Another instance of the self-organization and freedom planning of the slaves and freed workers deserved great attention. The strategies of the slaves during apprenticeship, which professor Mc Donald pointed to, had already been examined by earlier historians and presented as a revolutionary programme to construct a cavitation of peace and prosperity; not away from estate work, but away from the estate and governance, while negotiating terms and conditions of the estate work! The point I am making about making the slaves not just visible through the eyes of a magistrate or his editor, but investing and investigating the vision and the planning of our slaves’ fore-parents. Without that historiographical focus, Woodville Marshall’s view in 1968 was that “a depersonalization of the blacks is both perpetrated and perpetuated”.

“The cause of slavery’s end” is an important 8-page section of this study by Dr Gonsalves. Here he presents the conclusion of Dr Eric Williams that transatlantic slavery had capitalized Britain to the extent that a new industrialized Britain no longer needed sugar colonies. The British industry leaders therefore gave backing to the abolition movement. Also in the mix, Gonsalves shows how Karl Marx also made the connection between European enrichment and colonial improvement. He fortifies this section, however, with the important study by Richard Hart “Slaves who abolished slavery”. What disappoints here as well is the fact that the human beings in the region and SVG who produced the wealth, who rose up in resistance and rebellion, who were the engines that drove slavery to its death, do not have a face in this section of the Gonsalves study.
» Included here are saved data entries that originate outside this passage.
Lemma client_subscribe_implements ms a wa tfn :
  si0 = mkSubscribeInfo 0 (ni_id (pm_node_info_ wa)) (track_hash tfn.1 tfn.2) (si_subscribe_data si0) →
  si_subscribe_data si0 ≠ [] → mesh_ready ms → relays ms !! a = Some wa →
  ∃ ms0, at_relay wires a (ClientSubscribe tfn (si_subscribe_data si0)) ms = Some ms0 ∧
    implements wires si0 fields (ports_in ms) (own_in ms) ms0
      (mkFlood (<[a := 0]> (seqs_in ms)) (own_notes a (ports_of wa))).
Proof using All.
  intros Hsi Hdata Hready Ha. destruct (mr_relay ms Hready a wa Ha) as [Hra [m Hm]]. pose proof (ready_idle _ _ _ Hra) as Hia.
  destruct (client_subscribe_numbers wa m tfn (si_subscribe_data si0) (ready_ok _ Hia) (ready_unlocked _ Hia)
    (ready_self _ Hia) Hm Hdata) as (ib & Hm' & Hib & Hrun).
  rewrite <- Hsi in Hm', Hrun. set (w' := set_trace _ _) in Hrun.
  assert (view w' = view wa) as Hview by done.
  assert (relay_ready si0 fields w') as Hrw by (apply (ready_same _ _ wa); [done|done|apply (ready_drained _ Hia)|done]).
  assert (with_seq 0 si0 = si0) as Hzero by (by rewrite Hsi).
  assert (held w' = Some 0) as Hheld by (apply (held_recorded si0 wa w' m 0 Hm); by rewrite Hzero).
  set (f0 := mkFlood (seqs_in ms) []).
  assert (implements wires si0 fields (ports_in ms) (own_in ms) (mkMesh (relays ms) []) f0) as Him0
    by (apply (ready_implements ms []); [done|by intros ? ?%not_elem_of_nil]).
  assert (∀ n, n ∈ own_notes a (ports_of wa) → in_range 16 (n_seq n) ∧ port_in (mkMesh (relays ms) []) (n_at n)) as Hstart.
  { intros n (o & Ho & Hid)%list_elem_of_omap. apply elem_of_lookup_imap in Ho as (k & c & -> & _).
    apply fmap_Some in Hid as (e & He & ->). split; [apply wrap_range; lia|exact (mr_wire ms Hready _ _ He)]. }
  pose proof (implements_update wires si0 fields (ports_in ms) (own_in ms) (mkMesh (relays ms) []) f0 a wa w' 0 [] _
    Him0 Ha Hview Hrw (ex_intro _ _ Hm') Hheld (λ n Hn, Hn) Hstart) as Him. cbn [app relays] in Him.
  eexists. split; [|exact Him]. unfold at_relay. rewrite Ha. cbn [mbind option_bind]. rewrite Hrun.
  cbn [w' trace set_trace]. rewrite drop_app_length, (mr_quiet ms Hready). cbn [app].
  unfold own_notes. by rewrite <- (client_packets wires si0 wa w' a Hia Hview).
Qed.

(** ** Three relays in a ring *)

Section ring.
Context (a b c ab ac ba bc ca cb : Z).
Context (Hdistinct : a ≠ b ∧ a ≠ c ∧ b ≠ c) (Hports : ab ≠ ac ∧ ba ≠ bc ∧ ca ≠ cb).
Context (Hab : wires !! (a, ab) = Some (b, ba)) (Hba : wires !! (b, ba) = Some (a, ab)).
Context (Hac : wires !! (a, ac) = Some (c, ca)) (Hca : wires !! (c, ca) = Some (a, ac)).
Context (Hbc : wires !! (b, bc) = Some (c, cb)) (Hcb : wires !! (c, cb) = Some (b, bc)).

(** C3: when a client of a relay that forms a ring with two others
    subscribes, and no client of a relay publishes the track or has announced a
    matching namespace, the subscription goes round for ever: however many messages
    have been delivered, oldest first, there is one in flight.  The relay gives
    each neighbour a number of its own, the neighbours take a number that
    differs for news and pass it on, and the relay that started it does not
    recognise its own subscription, but numbers it anew. *)
Theorem ring_subscription_never_ends ms wa wb wc tfn :
  si0 = mkSubscribeInfo 0 (ni_id (pm_node_info_ wa)) (track_hash tfn.1 tfn.2) (si_subscribe_data si0) →
  si_subscribe_data si0 ≠ [] → mesh_ready ms →
  relays ms !! a = Some wa → relays ms !! b = Some wb → relays ms !! c = Some wc →
  ports_of wa = [ab; ac] → ports_of wb = [ba; bc] → ports_of wc = [ca; cb] →
  own wb = false → own wc = false → held wb = None → held wc = None →
  ∃ ms0, at_relay wires a (ClientSubscribe tfn (si_subscribe_data si0)) ms = Some ms0 ∧
    ∀ n, ∃ ms', deliver_oldest wires n ms0 = Some ms' ∧ in_flight ms' ≠ [].
Proof using All.
  intros Hsi Hdata Hready Ha Hb Hc Hpa Hpb Hpc Hob Hoc Hhb Hhc.
  destruct (client_subscribe_implements ms a wa tfn Hsi Hdata Hready Ha) as (ms0 & Hrun & Him).
  exists ms0. split; [exact Hrun|]. intros n.
  assert (∀ i w, relays ms !! i = Some w → ports_in ms i = ports_of w ∧ own_in ms i = own w ∧ seqs_in ms !! i = held w) as Hat.
  { intros i w Hi. unfold ports_in, own_in, seqs_in. by rewrite lookup_omap, Hi. }
  destruct (Hat a wa Ha) as (Hpa' & Hoa & _), (Hat b wb Hb) as (Hpb' & Hob' & Hsb), (Hat c wc Hc) as (Hpc' & Hoc' & Hsc).
  assert (own wa = true) as Howna by (unfold Mesh.own; rewrite Hsi; by apply bool_decide_eq_true_2).
  assert (own_notes a (ports_of wa) = [mkNote (b, ba) 1; mkNote (c, ca) 2]) as Hstart
    by (rewrite Hpa; unfold own_notes; cbn [imap compose omap list_omap]; by rewrite Hab, Hac).
  rewrite Hstart in Him.
  destruct (ring_never_ends (ports_in ms) wire (own_in ms) a b c ab ac ba bc ca cb Hdistinct Hports) with (m := seqs_in ms) (n := n)
    as (f & Hf & Hne); try congruence.
  destruct (run_oldest n _ _ _ _ f Him Hf) as (ms' & Hd & Him').
  exists ms'. split; [exact Hd|]. rewrite (im_flight _ _ _ _ _ _ _ Him'). by intros ?%fmap_nil_inv.
Qed.
End ring.
End mesh.

(** ** Witnesses *)

Import Quicr.Demo DemoTransport DemoRelay.

(** Node [id] with a session for each of the connections. *)
Definition mesh_session (id conn : Z) : PeerSession :=
  set_transport true (set_status kStatusConnected (set_remote (relay_node_of 99)
    (PeerSession_make (300, 7) true conn (relay_node_of id) (mkRemote [] 0)))).
Definition mesh_node (id : Z) (conns : list Z) : World nat :=
  mkWorld (list_to_map ((λ c, (c, mesh_session id c)) <$> conns)) ∅ [] InfoBase_empty
    (list_to_map ((λ c, (c, c)) <$> conns)) ∅ (relay_node_of id) false false true State_empty false 0 0%nat.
Six lines on page 22 speak briefly about Vincentian “acts of resistance”.

Clearly, this document on “The end of slavery in SVG” does provide an informed and timely presentation of the topic. I suggest, though, that it is somewhat deformed and may become enriched in a revised edition in due course.

GENOCIDE, SLAVERY AND UNDERDEVELOPMENT

I will limit myself to the briefest comment here, while it really merits a complete discussion by itself, being the basis of a political education forum.

Early in the study (p5) Dr Gonsalves refers to the emergence of “African Slavery as the dominant mode of the socio economic organization” in SVG, after the patriotic war waged by the Garifuna-Callinago. I may be wrong, but I get the sense that, taking the case of plantation slavery, the author is too strict in making the internal slave “mode of production”, a relationship or entity separate from the “capitalist exchange relations externally”. I think that “local slavery is integrated into the external/overseas enterprise. It is one business, one colonial slave mode of production. That way of looking at the genocide, slavery and underdevelopment transitions makes it clear that what we face today is a differentiated, but ongoing, uneven relationship with mercantile and industrial and global capital. That makes us sit and struggle along with generations of our parents to decolonize our productive and creative resources, reimagine our ethnic relationships, reconfigure our political apparatus, and revolutionize our sense of region. Underdevelopment does not have to be the heritage we pass on to our children.

A new socio economic spiritual civilization is the desired outcome of emancipation. Let’s not stop the discussion.